Tips: ファイルステージ/履歴/検索タブについて
タブ | 説明 | ショートカットキー |
---|---|---|
ファイルステージ | コミットする前のファイル一覧。ここで、コミットするファイルを選択して、コミットを実行します。 | Command+1キー |
履歴 | コミットしてきた履歴の一覧を確認することができます。 | Command+2キー |
検索 | コミットの検索をすることができるタブです。 | Command+3キー |
(3) .gitignoreファイルを作る
あらかじめ管理する必要のないファイルやフォルダがあれば設定してしまいましょう。
特別な理由がないかぎり、非テキストファイルやそれを扱うフォルダは.gitignoreファイルに登録すると良いでしょう。
SourceTree上で画像ファイルを右クリックして、コンテキストメニューから[無視...]をクリックします。
拡張子が一致するものは全て管理しない場合は[この拡張子を持つファイルをすべて無視]をクリック、フォルダごと無視する場合は[以下を全て無視]をクリックして、フォルダ名を選択します。
また、[この無視エントリの追加先]を[このリポジトリのみ]を選択して[OK]をクリックします。
さて、SourceTreeの[ファイルステージ]タブをみてみましょう。
.gitignoreファイルが追加されていることと、設定したファイルが表示されなくなっていることが確認できますね。
これで変更履歴を無視するファイルの設定が完了した状態となります。
あくまで変更履歴を監視しないだけの設定なので、元ファイルがちゃんとPC上に残っていることをFinderで確認して理解しておいてください。
(4) ファイルをコミットしてmasterブランチを作成する
全て選択して、コミットメッセージを書いて、[コミット]をクリックするとコミットします。
Tips: コミットメッセージの書き方について
1行目:変更内容の要約(タイトル、概要、チケット番号など)
2行目:空行
3行目以降:変更した理由(内容、詳細)
1行で内容がわかれば、2行目以降は省略してもいいです。
ただし、ハンバーガーメニュー修正
のみなどのメッセージでは情報量として不十分です。
fix: ハンバーガーメニューが1度開いたら閉じない不具合を修正
のように、ある程度詳細に書くよう心がけましょう。
また、以下の記事が参考になるので、ぜひ読んでみてください。
Gitのコミットメッセージの書き方
[履歴]タブを開いてみましょう。
行が1行追加されていますね。
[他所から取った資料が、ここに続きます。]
(** A registry on the ignore list: the log names that check. *)
Lemma rejections_are_logged_witness :
  let cs := {| PluginName := "jira"; AquaServer := ""; PolicyShowAll := true;
               PolicyMinVulnerability := "";
               IgnoreRegistry := ["registry.local"];
               IgnoreImageName := []; PolicyImageName := [];
               PolicyRegistry := []; PolicyNonCompliant := false;
               PolicyOnlyFixAvailable := false; PolicyOPA := [];
               AggregateIssuesNumber := 0; AggregateTimeoutSeconds := 0;
               IsScheduleRun := false |} in
  exists earlier reason,
    fst (policyGate (C := Demo.collaborators) (Demo.scanOf "a" true)
           (Demo.infoOf "a") cs "jira" "a") = earlier ++ [reason]
    /\ In reason [LogOldScan; LogLowLevel "jira"; LogRegistryIgnored "jira";
                  LogImageIgnored "jira"; LogImageMissed "jira";
                  LogRegistryMissed "jira"; LogNotDisallowed "jira";
                  LogNoFixVersion "jira"; LogRegoError "jira";
                  LogRegoMismatch "jira"].
Proof.
  cbv zeta.
  exact (rejections_are_logged (C := Demo.collaborators) (Demo.scanOf "a" true)
           (Demo.infoOf "a")
           {| PluginName := "jira"; AquaServer := ""; PolicyShowAll := true;
              PolicyMinVulnerability := "";
              IgnoreRegistry := ["registry.local"];
              IgnoreImageName := []; PolicyImageName := [];
              PolicyRegistry := []; PolicyNonCompliant := false;
              PolicyOnlyFixAvailable := false; PolicyOPA := [];
              AggregateIssuesNumber := 0; AggregateTimeoutSeconds := 0;
              IsScheduleRun := false |}
           "jira" "a" eq_refl).
Defined.

(** ** Isolation of subscribers and remaining edges *)

(** X19.  An iteration stays with its own subscriber: every call of the
    store it makes uses the subscriber's map key as the bucket and carries
    the content built for this scan, every dispatch goes to the subscriber's
    own plugin, and a scheduler it starts is started for that key and that
    plugin. *)
Theorem iteration_stays_with_its_subscriber `{C : Collaborators}
    (scan : ScanService) (info : ScanImageInfo) (input owners name : string)
    (plg : Plugin LayoutProvider) (s : State) :
  Forall (fun e =>
            match e with
            | EvLog _ => True
            | EvParse _ => False
            | EvAggregateScans n c _ _ =>
                n = name
                /\ c = Some (buildContent scan info plg
                               (serverOf (lookupSettings s plg)) input owners)
            | EvSend p _ => p = plg
            | EvGoScheduler n p => n = name /\ p = plg
            end)
         (events (handlePlugin scan info input owners name (Some plg) s)).
Proof.
  destruct (currentSettingsOf (lookupSettings s plg)) as [target cs] eqn:Hcs.
  destruct (policyGate scan info cs name input) as [logs pass] eqn:Hgate.
  rewrite (handlePlugin_run _ _ _ _ _ _ _ _ _ _ _ Hcs Hgate).
  assert (Hlogs : forall ms : list LogMsg,
             Forall (fun e : Event LayoutProvider =>
                       match e with
                       | EvLog _ => True
                       | EvParse _ => False
                       | EvAggregateScans n c _ _ =>
                           n = name
                           /\ c = Some (buildContent scan info plg
                                          (serverOf (lookupSettings s plg))
                                          input owners)
                       | EvSend p _ => p = plg
                       | EvGoScheduler n p => n = name /\ p = plg
                       end) (map EvLog ms))
    by (induction ms; constructor; auto).
  destruct pass; cbv zeta; rewrite events_mk; [|apply Hlogs].
  apply Forall_app. split; [apply Hlogs|]. clear Hlogs Hgate Hcs.
  set (content0 := buildContent scan info plg (serverOf (lookupSettings s plg))
                                input owners).
  unfold aggregateAndSend. cbv [mbind M_bind bind].
  destruct (0 <? AggregateIssuesNumber cs).
  - destruct (AggregateScans name (Some content0) (AggregateIssuesNumber cs)
                false (db s)) as [[batch err] db'] eqn:Hst.
    rewrite (AggregateScanAndGetQueue_run _ _ _ _ _ _ _ _ Hst).
    destruct (lenMap (Some content0) =? 0)%nat,
      (0 <? AggregateTimeoutSeconds cs), (IsScheduleRun cs),
      batch as [|c q], err as [e|], target as [p|];
      cbn -[buildAggregatedContent lenMap Nat.ltb];
      try destruct (0 <? lenMap (buildAggregatedContent (c :: q)
                                   (plgLayout plg)))%nat;
      cbn; repeat constructor.
  - destruct (0 <? AggregateTimeoutSeconds cs).
    + destruct (AggregateScans name (Some content0) 0 true (db s))
        as [[batch err] db'] eqn:Hst.
      cbn [ret negb].
      rewrite (AggregateScanAndGetQueue_run _ _ _ _ _ _ _ _ Hst).
      destruct (lenMap (Some content0) =? 0)%nat, (IsScheduleRun cs),
        batch as [|c q], err as [e|], target as [p|]; cbn;
        repeat constructor.
    + cbn -[lenMap Nat.ltb].
      destruct (0 <? lenMap (Some content0))%nat; cbn; repeat constructor.
Qed.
これで無事、変更履歴をリポジトリにコミットすることができました。
(5) ファイルを変更する
index.htmlを自分のいつも使っているソフト(Visual StudioやAtomなど)を使って、コードを編集して保存してみましょう。
今回は以下のように編集してみました。
<html lang="jp">
↓
<html lang="en">
そして、もう一度SourceTreeに戻り、[ファイルステージ]タブを表示してください。
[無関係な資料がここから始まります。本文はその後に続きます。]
(** * PixelSamurai: the simulation tick of the [Game] component

    A shallow embedding of the per-frame [update] function of the game
    component (with the helpers it calls: [getStyleData], [addStyle],
    [spawnEnemy], [spawnBoss], [generateBossIndices], [resetGame] and the
    keyboard handlers), and the properties of the style meter, the hit-stop
    gate, the clash minigame, the combat passes and the spawner that the
    specification states.

    Modelling conventions.
    - A JavaScript [number] that can take fractional values is a rational
      [Q]; counters that only ever hold integers (hit-stop, clash timer,
      cooldown, score, clock readings in milliseconds) are [Z].  Rounding of
      IEEE doubles is not modelled.
    - The React refs of the component are the fields of one record
      [World.t], named after the refs.  [currentGameState] is the prop the
      component reads; [onStateChange] writes it, the change is visible to
      the next call of [update] (the running call never reads it again after
      its first lines).
    - Objects are held by value.  The one mutable object that two refs
      share is the velocity of the player, which the decoy created by
      [handleKeyUp] holds too: every write of [p.vel] goes through
      [modPlayerVel], which writes the velocity of the decoy as well.
    - What the browser supplies during one call is the record [Host.t]: the
      clock ([Date.now()], taken as constant during one call), the results of
      the [Math.random()] calls that reach the simulation, one field per call
      site, and [Math.pow].
    - [Math.sqrt(a) < c] with [c > 0] is written [a < c * c], and
      [Math.pow(v, 2)] is [v * v].
    - Rendering state that never feeds back into the simulation is left out:
      camera position and zoom, the cape points, particles, gore parts, wall
      splatters, birds, graffiti and all audio calls.  [cameraShakeRef] is
      kept.  Of a blood stain on the player only its life time is kept, since
      the stains drive the healing of the player. *)

From Stdlib Require Import ZArith QArith Qminmax Qround Qabs Lqa Lia List String Bool.
From Stdlib Require Import DecimalString.
From stdpp Require Import base option gmap strings.
Import ListNotations.

Open Scope Q_scope.

(** ** Numbers *)

Definition Qleb (a b : Q) : bool := Qle_bool a b.
Definition Qltb (a b : Q) : bool := negb (Qleb b a).

(** [Math.sign] *)
Definition Math_sign (a : Q) : Q :=
  if Qltb 0 a then 1 else if Qltb a 0 then -1 else 0.

(** [Math.floor] *)
Definition Math_floor (a : Q) : Z := Qfloor a.

(** [a || b] on numbers: [0] is falsy. *)
Definition orElseQ (a : option Q) (b : Q) : Q :=
  match a with
  | Some v => if Qeq_bool v 0 then b else v
  | None => b
  end.

(** Decimal rendering of an integer clock reading, as in a template string. *)
Definition toString (n : Z) : string := NilZero.string_of_int (Z.to_int n).

(** ** Enumerations of types.ts *)

Inductive EntityType :=
  PLAYER | ENEMY_SWORD | ENEMY_GUN | ENEMY_STRIKER | ENEMY_DEFENDER | ENEMY_LANCER | BOSS | DECOY.

Inductive GameState := START | PLAYING | CLASHING | GAME_OVER | VICTORY | GUIDE.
真ん中の領域に変更したファイル名、右側の領域に変更箇所が表示されていると思います。
赤背景の行が変更前、緑背景の行が変更後のコードです。
(6) コミットする
先ほどと同様にコミットメッセージを入力してコミットして、[履歴]タブを確認しましょう。
これで2回目の変更履歴をリポジトリにコミットすることができました。
これ以降は(5)と(6)の操作を繰り返していけばOKです
(7) コミットを前の状態に戻す
これは、「ソースコード、昨日の状態に戻したいなぁ」ってときに行う操作です。
まず、SourceTreeを開いて、[履歴]タブを表示します。
そして、どのコミットの位置まで戻したいかを探し、そのコミットの行を右クリックしてコンテキストメニューから[(ブランチ名)をこのコミットまで戻す]をクリックします。
そして、[モード]一覧から[Mixed]または[Hard]を選択して[OK]を押します。
モード | 説明 |
---|---|
Soft/Mixed | ファイルに施した変更は保持したまま、コミットした事実だけを無かったことにする ※厳密にいうと両者間にも違いはありますが、今回はその説明は割愛します |
Hard | 今までコミットしてきた変更履歴をPC上からすべて削除する |
これで、リポジトリの状態を前の状態に戻すことでソースコードも前の状態に戻すことが出来ました!
4 注意点
Gitを使っているときの注意点をいくつかまとめました。
コミットするときの注意点
リポジトリの肥大化を防ぐため、以下の点に注意しましょう。
- コミット数は最小限に(1日1回または区切りのいいところでコミットするのが目安)
- 動画やWord、Photoshopなどの非テキストファイルはなるべく.gitignoreに登録して管理しない
納品時の注意
.gitフォルダや.gitignoreなどのGitの情報を納品しないでください。
- お客さんが変更履歴を覗けてしまうため
- データ容量が肥大化し、ダウンロードにものすごい時間がかかる
5 最後に
SourceTreeを使ってGitを操作してみようという今回の記事はこれにて終了です。
以下のこと、達成できましたでしょうか。
- Gitの基礎を知る
- Gitが現場でどのように使われているかを理解する
- とにかくGitに触れる
- コマンド使わず、なんとなくバージョン管理ができるようになる
もともと、この記事はデザイナーさんに向けて作成した記事でしたが、デザイナーさんでなくても誰かのお役に立てれば幸いです。